La question de la citoyenneté est essentielle et tellement profonde qu'elle touche tous les Canadiens. On ne peut pas décider en un tour de main qu'il s'agira de changer la Loi sur la citoyenneté de façon aussi rapide et aussi inconstitutionnelle, que cela aurait pu se faire avec l'élargissement qu'a demandé le ministre pour pouvoir faire passer ses amendements.
Pour notre démocratie et notre travail de parlementaires, il est nécessaire d'avoir un contrôle démocratique sur nos procédures et sur l'utilisation de celles-ci. L'article 3 du Règlement d'examen de compatibilité avec la Charte canadienne des droits et libertés stipule ceci:
3. Dans le cas de tout projet ou proposition de loi soumis ou présenté à la Chambre des communes par un ministre fédéral, le ministre, dès réception de deux exemplaires du projet ou de la proposition de loi envoyés par le greffier de la Chambre des communes :
a) examine le projet ou la proposition de loi en vue de déterminer si l’une quelconque de ses dispositions est incompatible avec les fins et dispositions de la Charte canadienne des droits et libertés;
Ces vérifications nous permettent d'instaurer et de garder nos projets de loi dans un cadre légal, afin de s'assurer qu'on ne prend pas des dispositions au-delà des limites prescrites par la Charte canadienne des droits et libertés. Ces vérifications sont nécessaires et primordiales.

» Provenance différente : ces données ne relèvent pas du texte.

Lemma forget_drained_spec present since count :
dict_wf since → dict_wf count → (∀ p, p ∈ dkeys since ↔ p ∈ dkeys count) →
let '(since', count') := forget_drained present since count in
dict_wf since' ∧ dict_wf count' ∧
∀ p, dget p since' = (if decide (p ∈ present) then dget p since else None) ∧
     dget p count' = (if decide (p ∈ present) then dget p count else None).
Proof.
intros H1 H2 Hk. unfold forget_drained.
set (gone := filter (λ p, p ∉ present) (dkeys since)).
split_and!; [by apply dict_wf_filter_key..|]. intros p.
pose proof (dget_filter_key (λ p, p ∉ gone) p since) as E1.
pose proof (dget_filter_key (λ p, p ∉ gone) p count) as E2.
assert (Hg : p ∈ gone ↔ p ∉ present ∧ p ∈ dkeys since) by (unfold gone; by rewrite list_elem_of_filter).
specialize (Hk p). cbv beta in E1, E2.
assert (Hn1 : p ∉ dkeys since → dget p since = None) by apply dget_None.
assert (Hn2 : p ∉ dkeys count → dget p count = None) by apply dget_None.
split.
- etrans; [exact E1|]. clear E1 E2.
  destruct (decide (p ∈ present)), (decide (p ∉ gone)); try done.
  + exfalso. tauto.
  + apply Hn1. tauto.
- etrans; [exact E2|]. clear E1 E2.
  destruct (decide (p ∈ present)), (decide (p ∉ gone)); try done.
  + exfalso. tauto.
  + apply Hn2. tauto.
Qed.
End dwell.

(** Queued work is failed as permanently unsatisfiable exactly when its
    partition cannot run on the registered workers now, was found so by enough
    consecutive observations and for long enough; a satisfiable or drained
    partition starts over. *)
Theorem unsatisfiable_needs_dwell {S} `{SchedulingPolicy S} cfg meets total now (m m' : manager S) doomed :
  dwell_wf m → permanently_unsatisfiable cfg meets total now m = (m', doomed) →
  let blocked p := p ∈ remaining_partitions cfg m ∧ partition_eligible cfg meets total p = false in
  let since p := dget_or now p (unsatisfiable_since m) in
  let count p := (dget_or 0 p (unsatisfiable_count m) + 1)%Z in
  dwell_wf m' ∧ all_items m' = all_items m ∧
  (∀ p, dget p (unsatisfiable_since m') = (if decide (blocked p) then Some (since p) else None) ∧
        dget p (unsatisfiable_count m') = (if decide (blocked p) then Some (count p) else None)) ∧
  ∀ i, i ∈ doomed ↔ i ∈ all_items m ∧ blocked (partition_of cfg i) ∧
    fleb (ManagerConfig.unsatisfiable_dwell_seconds cfg) (fsub now (since (partition_of cfg i))) = true ∧
    (ManagerConfig.unsatisfiable_dwell_observations cfg <= count (partition_of cfg i))%Z.
Proof.
  intros (H1 & H2 & Hk) Hp blocked since count. unfold permanently_unsatisfiable in Hp.
  set (present := remove_dups (remaining_partitions cfg m)) in *.
  pose proof (forget_drained_spec present _ _ H1 H2 Hk) as Hf.
  destruct (forget_drained present _ _) as [s1 c1]. destruct Hf as (F1 & F2 & Hf).
  pose proof (observe_spec cfg meets total now present s1 c1 (NoDup_remove_dups _) F1 F2) as Ho.
  destruct (foldl _ _ present) as [s2 c2]. destruct Ho as (O1 & O2 & Ho). injection Hp as <- <-.
  assert (Hpres : ∀ p, p ∈ present ↔ p ∈ remaining_partitions cfg m)
    by (intros p; apply elem_of_remove_dups).
  assert (Hget : ∀ p, dget p s2 = (if decide (blocked p) then Some (since p) else None) ∧
                      dget p c2 = (if decide (blocked p) then Some (count p) else None)).
  { intros p. specialize (Ho p). destruct (Hf p) as [G1 G2]. unfold blocked, since, count, dget_or in *.
    specialize (Hpres p). destruct (decide (p ∈ present)).
    - rewrite G1, G2 in Ho. destruct (partition_eligible cfg meets total p);
        [rewrite !decide_False by naive_solver|rewrite !decide_True by naive_solver]; done.
    - rewrite !decide_False by naive_solver. rewrite G1, G2 in Ho. done. }
  split_and!; [| done|exact Hget|].
  - split_and!; [done|done|]. intros p. simpl. rewrite <-!dget_is_Some. destruct (Hget p) as [-> ->].
    by case_decide; split; intros [? ?]; eauto.
  - intros i. rewrite list_elem_of_filter. unfold doomed_partitions. rewrite list_elem_of_fmap.
    setoid_rewrite list_elem_of_filter. setoid_rewrite andb_true_iff. destruct (Hget (partition_of cfg i)) as [G1 G2].
    split.
    + intros [([p t] & Hpi & [Ht1 Ht2] & Hin) Hi]. simpl in *. subst p.
      apply (elem_dget _ _ _ O1) in Hin. rewrite G1 in Hin. case_decide as Hb; [|done]. injection Hin as <-.
      unfold dget_or in Ht2 at 1. rewrite G2 in Ht2. split_and!; [done|done|done|]. by apply Z.leb_le in Ht2.
    + intros (Hi & Hb & Ht1 & Ht2). split; [|done]. exists (partition_of cfg i, since (partition_of cfg i)).
      destruct (decide (blocked (partition_of cfg i))) as [_|Hnb]; [|done].
      split_and!; [done|exact Ht1| |by apply dget_elem].
      simpl. unfold dget_or at 1. rewrite G2. by apply Z.leb_le.
Qed.

Lemma unsatisfiable_needs_dwell_witness :
  let total := FreeCapacity.mk [] [] [] in
  let first := permanently_unsatisfiable Sample.cfg Sample.meets total (of_Z 10) Sample.m2 in
  let second := permanently_unsatisfiable Sample.cfg Sample.meets total (of_Z 20) first.1 in
  ids first.2 = [] ∧ ids second.2 = ["p"; "px"; "q"] ∧ dwell_wf second.1.
Proof.
  intros total first second.
  assert (W0 : dwell_wf Sample.m2).
  { split; [apply (bool_decide_unpack _); vm_compute; exact I|].
    split; [apply (bool_decide_unpack _); vm_compute; exact I|]. intros p. reflexivity. }
  assert (W1 : dwell_wf first.1).
  { exact (proj1 (unsatisfiable_needs_dwell Sample.cfg Sample.meets total (of_Z 10) Sample.m2 _ _ W0
      (surjective_pairing first))). }
  split; [vm_compute; reflexivity|]. split; [vm_compute; reflexivity|].
  exact (proj1 (unsatisfiable_needs_dwell Sample.cfg Sample.meets total (of_Z 20) first.1 _ _ W1
    (surjective_pairing second))).
Defined.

En demandant à des comités permanents d'élargir la portée des projets de loi pour y inclure des suggestions venant des ministres, le gouvernement échappe à sa responsabilité d'examen selon le Règlement d'examen de compatibilité avec la Charte canadienne des droits et libertés. Avec les amendements suggérés par le ministre, nous sommes dans une situation où un projet de loi émanant d'un député sera élargi. Ce projet de loi perd sa nature première et devient alors un projet de loi ministériel.
Dans ce cadre de procédure légal qui concerne un projet de loi gouvernemental, nous avons des assises légales pour pouvoir baliser les contenus qui seront proposés dans un projet de loi gouvernemental quelconque. C'est un principe parlementaire et un principe de nos assises démocratiques à la Chambre des communes.
La constitutionnalité des affaires émanant des députés n'est étudiée qu'au Sous-comité des affaires émanant...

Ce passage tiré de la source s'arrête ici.